Night of the Loving Dead - pt 3

"Hi," Jessie managed to say with breath she hadn't realized she had been holding. She meant it to be a disarming greeting, but she knew it just sounded scared. The eyes just stared at her and the mouth just kept smiling, the jaw still working up and down as it chewed. The rest of the body showed no signs of life. Jessie wanted to run, but she knew that would have been the absolute worst thing she could have done. Those eyes were the kind that liked to watch its prey run, the kind that liked the visual signs of fear, the kind that liked to hunt for helpless insects. Jessie abruptly looked away and forced herself to walk at her former pace. She felt those eyes on her back and listened to any tell-tale signs of grass rustling or footsteps rapping against the pavement behind her, but her straining ears heard nothing of the.
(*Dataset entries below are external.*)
Fixpoint dec_items {A} (dec : parser A) (n : nat) : parser (list A) :=
  fun input =>
    match n with
    | O => Some ([], input)
    | S n' =>
        match dec input with
        | Some (x, rest) =>
            match dec_items dec n' rest with
            | Some (l, rest') => Some (x :: l, rest')
            | None => None
            end
        | None => None
        end
    end.

Definition dec_list {A} (dec : parser A) : parser (list A) := fun input =>
  match input with
  | n :: rest => dec_items dec (N.to_nat n) rest
  | [] => None
  end.

Definition enc_birthday (b : Birthday.t) : list N :=
  match Birthday.value b with
  | None => [0%N]
  | Some s => 1%N :: enc_str s
  end.

Definition dec_birthday : parser Birthday.t := fun input =>
  match input with
  | 0%N :: rest => Some (Birthday.mk None, rest)
  | 1%N :: rest =>
      match dec_str rest with
      | Some (s, rest') => Some (Birthday.mk (Some s), rest')
      | None => None
      end
  | _ => None
  end.

Definition enc_phone (p : Phone.t) : list N := enc_str (Phone.value p).

Definition dec_phone : parser Phone.t := fun input =>
  match dec_str input with
  | Some (s, rest) => Some (Phone.mk s, rest)
  | None => None
  end.

Definition enc_record (r : Record.t) : list N :=
  enc_str (Name.value (Record.name r)) ++
  enc_list enc_phone (Record.phones r) ++
  enc_birthday (Record.birthday r).

Definition dec_record : parser Record.t := fun input =>
  match dec_str input with
  | Some (n, rest) =>
      match dec_list dec_phone rest with
      | Some (ps, rest') =>
          match dec_birthday rest' with
          | Some (b, rest'') => Some (Record.mk (Name.mk n) ps b, rest'')
          | None => None
          end
      | None => None
      end
  | None => None
  end.

Definition enc_item (kv : pystr * Record.t) : list N :=
  enc_str (fst kv) ++ enc_record (snd kv).

Definition dec_item : parser (pystr * Record.t) := fun input =>
  match dec_str input with
  | Some (k, rest) =>
      match dec_record rest with
      | Some (r, rest') => Some ((k, r), rest')
      | None => None
      end
  | None => None
  end.

Definition UNPICKLING_ERROR : exn :=
  Exn UnpicklingError (lit "pickle data was truncated").

#[export] Instance length_prefixed : Pickle (list N) := {
  dumps book := enc_list enc_item book;
  loads content :=
    match dec_list dec_item content with
    | Some (book, []) => Ok book
    | _ => Raise UNPICKLING_ERROR
    end
}.

(** ** The remaining methods *)

(** [Birthday.__repr__] *)
Definition Birthday_repr (self : Birthday.t) : pystr :=
  if opt_truthy (Birthday.value self)
  then format_opt (Birthday.value self)
  else lit "No birthday".

Definition NEWLINE : pystr := lit (String "010" EmptyString).

(** [AddressBook.__str__] *)
Definition AddressBook_str (self : AddressBook.t) : pystr :=
  match self with
  | [] => lit "The address book is empty."
  | _ => join NEWLINE (List.map Record.str (AddressBook.values self))
  end.

Definition show_all_phones_body (address_book : AddressBook.t)
  : result pystr :=
  match address_book with
  | [] => Ok (lit "No contacts available.")
  | _ => Ok (join NEWLINE (List.map Record.str (AddressBook.values address_book)))
  end.

Definition show_all_phones (address_book : AddressBook.t) : pystr :=
  fst (input_error (show_all_phones_body address_book, tt)).

(** ** Reading a command *)

(** The characters [str.isspace] accepts (Unicode 14); [split] and
    [strip] without argument cut at these. *)
Definition whitespace_ranges : list (N * N) :=
  [(0x9,0xD);(0x1C,0x20);(0x85,0x85);(0xA0,0xA0);(0x1680,0x1680);
   (0x2000,0x200A);(0x2028,0x2029);(0x202F,0x202F);(0x205F,0x205F);
   (0x3000,0x3000)]%N.

Definition cp_isspace (c : codepoint) : bool := in_ranges whitespace_ranges c.

(** [s.split()]: the maximal runs of characters that are not whitespace;
    [word] holds the run being read, last character first. *)
Fixpoint split_from (word : pystr) (s : pystr) : list pystr :=
  match s with
  | [] => match word with [] => [] | _ => [rev word] end
  | c :: rest =>
      if cp_isspace c then
        match word with
        | [] => split_from [] rest
        | _ => rev word :: split_from [] rest
        end
      else split_from (c :: word) rest
  end.

Definition split (s : pystr) : list pystr := split_from [] s.

Fixpoint lstrip (s : pystr) : pystr :=
  match s with
  | c :: rest => if cp_isspace c then lstrip rest else s
  | [] => []
  end.

(** [s.strip()] *)
Definition strip (s : pystr) : pystr := rev (lstrip (rev (lstrip s))).

(** What [parse_input] returns: the tuple [(cmd, *args)], or the text the
    decorator makes of an exception. *)
Inductive parsed :=
| Tuple (cmd : pystr) (args : list pystr)
| Text (message : pystr).

(** What [main] ends with: the command [close] or [exit], the
    [EOFError] of [input] when the input is used up, or another exception
    that nothing catches. *)
Inductive ending :=
| GoodBye
| EndOfInput
| Uncaught (e : exn).

Definition PROMPT : pystr := lit "Enter a command: ".

(** [print(s)] writes [s] and a line end. *)
Definition print (s : pystr) : pystr := s ++ NEWLINE.

Section CommandLoop.

(** [str.lower], the case mapping of the library. *)
Context (lower : pystr -> pystr).
Context {blob : Type} `{Pickle blob}.

Definition parse_input (user_input : pystr) : parsed :=
  match split user_input with
  | cmd :: args => Tuple (lower (strip cmd)) args
  | [] =>
      Text (fst (input_error
                   (raise ValueError (unpack_error true 1 0), tt)))
  end.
Just ahead, the barn was even closer. Jessie fought the urge to break into a full run, but she did begin to walk even faster. Perhaps the man in the shadows only ate bugs or at least didn't eat people? Jessie had no intentions of going back and asking, but she felt relieved enough to take a look behind her to see if he was still there. She wasn't sure but she swore he was gone from the spot where she'd seen him. That sent a momentary chill through her, but as she rounded the barn looking for a door she saw a house about sixty yards away with lit by a blue-green light like the kind you would normally see illuminating a city street. All the first floor windows and the single upstairs one were dark.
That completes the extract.